Power Network Modelling for Hardware in the Loop and Real Time Applications

Abstract

In the paper the approximate model of power system elements adjusted for reactive power flow and voltage simulations is presented and the use of these models is demonstrated. The developed approximate models of power system elements are simple but when used in circuit simulations the fast and accurate reactive power flow solution is obtained. The performed reactive power flow calculations take into account corrections due to predetermined active power flow through circuit branches. The so derived values are accurate enough (error less than 1%) in cases where voltage angle across inductance model is less than 15 deg. The main advantage of the proposed approach is that the solution is directly calculated in one step, rather than using iterations. Due to this the proposed approach is handy and numerically efficient for use in power network modelling for hardware in the loop and real time applications, implemented on industrial grade programmable logic controllers (PLCs).
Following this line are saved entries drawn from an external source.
(** * The parking-discount request engine of [src/lib/parking-api.ts]

    A shallow embedding of the template engine (token substitution,
    directives, template parsing, request assembly, response evaluation)
    and of [sendParkingDiscount], followed by the properties of the
    specification that concern them.

    Modelling conventions.
    - A JavaScript string is a [string]: the sequence of the bytes of its
      UTF-8 form.  Every delimiter the code looks for is ASCII, so scanning,
      slicing and searching agree with the code-unit view; white space is
      recognised on its UTF-8 form.
    - A JavaScript value is a [JValue]; an object is the list of its own
      properties in insertion order, and [enumerate] gives them in the order
      of [Object.keys] (array indices first).  What a read finds beyond the
      own properties (string indices, prototype members), and whether it
      throws, is left to the [Runtime].  An object whose prototype was
      replaced through [__proto__] is a [JWith].
    - Engine services whose definition is not part of the repository
      ([JSON.parse], [JSON.stringify], [RegExp], case mapping, number
      formatting, UTF-8 decoding) are the fields of the class [Runtime]; all
      general statements hold for every runtime.
    - A call that may throw has an [Outcome]: [Returned] or [Thrown]; the
      network and the configuration store are the nodes of an [Action]
      tree. *)

From Stdlib Require Import String Ascii List Bool Arith NArith Lia.
From Stdlib Require Import ZArith Floats.PrimFloat.
From Stdlib Require Import Permutation Sorted.
From Stdlib Require Uint63 Floats.FloatOps Floats.SpecFloat.
Import ListNotations.
Open Scope list_scope.
Open Scope string_scope.

#[global] Set Warnings "-register-all".

(** ** Characters and strings *)

Definition char_code (c : ascii) : N := N_of_ascii c.

Definition in_range (lo hi : N) (c : ascii) : bool :=
  (N.leb lo (char_code c) && N.leb (char_code c) hi)%bool.

Definition is_digit (c : ascii) : bool := in_range 48 57 c.
Definition is_upper (c : ascii) : bool := in_range 65 90 c.
Definition is_lower (c : ascii) : bool := in_range 97 122 c.
Definition is_alnum (c : ascii) : bool := is_digit c || is_upper c || is_lower c.

(** [\w] of a regular expression without the unicode flag. *)
Definition is_word (c : ascii) : bool := is_alnum c || Ascii.eqb c "_".

(** [[\w-]] *)
Definition is_word_dash (c : ascii) : bool := is_word c || Ascii.eqb c "-".

(** [[\w$]] *)
Definition is_word_dollar (c : ascii) : bool := is_word c || Ascii.eqb c "$".

(** [[a-zA-Z0-9_.-]], the characters of a token name. *)
Definition is_token_char (c : ascii) : bool :=
  is_alnum c || Ascii.eqb c "_" || Ascii.eqb c "." || Ascii.eqb c "-".

(** The one-byte white space of ECMAScript: TAB, LF, VT, FF, CR, SP. *)
Definition is_space1 (c : ascii) : bool :=
  in_range 9 13 c || Ascii.eqb c " ".

(** The white space of ECMAScript ([\s], and what [trim] removes) that takes
    two or three bytes: U+00A0; U+1680, U+2000..U+200A, U+2028, U+2029,
    U+202F, U+205F, U+3000, U+FEFF. *)
Definition is_space2 (c1 c2 : ascii) : bool :=
  (N.eqb (char_code c1) 194 && N.eqb (char_code c2) 160)%bool.

Definition is_space3 (c1 c2 c3 : ascii) : bool :=
  let a := char_code c1 in let b := char_code c2 in let d := char_code c3 in
  ((N.eqb a 225 && N.eqb b 154 && N.eqb d 128)
   || (N.eqb a 226 && N.eqb b 128
       && (in_range 128 138 c3 || N.eqb d 168 || N.eqb d 169 || N.eqb d 175))
   || (N.eqb a 226 && N.eqb b 129 && N.eqb d 159)
   || (N.eqb a 227 && N.eqb b 128 && N.eqb d 128)
   || (N.eqb a 239 && N.eqb b 187 && N.eqb d 191))%bool.

(** [\s*], greedy: what is left after the leading white space. *)
Fixpoint skip_ws (s : string) : string :=
  match s with
  | String c1 r1 =>
    if is_space1 c1 then skip_ws r1 else
    match r1 with
    | String c2 r2 =>
      if is_space2 c1 c2 then skip_ws r2 else
      match r2 with
      | String c3 r3 => if is_space3 c1 c2 c3 then skip_ws r3 else s
      | EmptyString => s
      end
    | EmptyString => s
    end
  | EmptyString => EmptyString
  end.

Definition all_ws (s : string) : bool :=
  match skip_ws s with EmptyString => true | _ => false end.

Definition trimStart (s : string) : string := skip_ws s.

Fixpoint trimEnd (s : string) : string :=
  match s with
  | EmptyString => EmptyString
  | String c r => if all_ws s then EmptyString else String c (trimEnd r)
  end.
Also the proposed approach can be efficiently used in projective model control applications. To demonstrate the versatility of the proposed modelling approach, these models are used to build up the circuit used for the simulation of voltage area controller operation. The voltage area control is modelled by two voltage control modes. The first one is keeping the area total exchange of reactive power close to zero until pilot node (PN) voltage is within the certain voltage band and the second one is imposing the predetermined the PN voltage reactive droop. Simulation results of area voltage control operating under different external and internal transient reactive sinks are presented and thoroughly explained.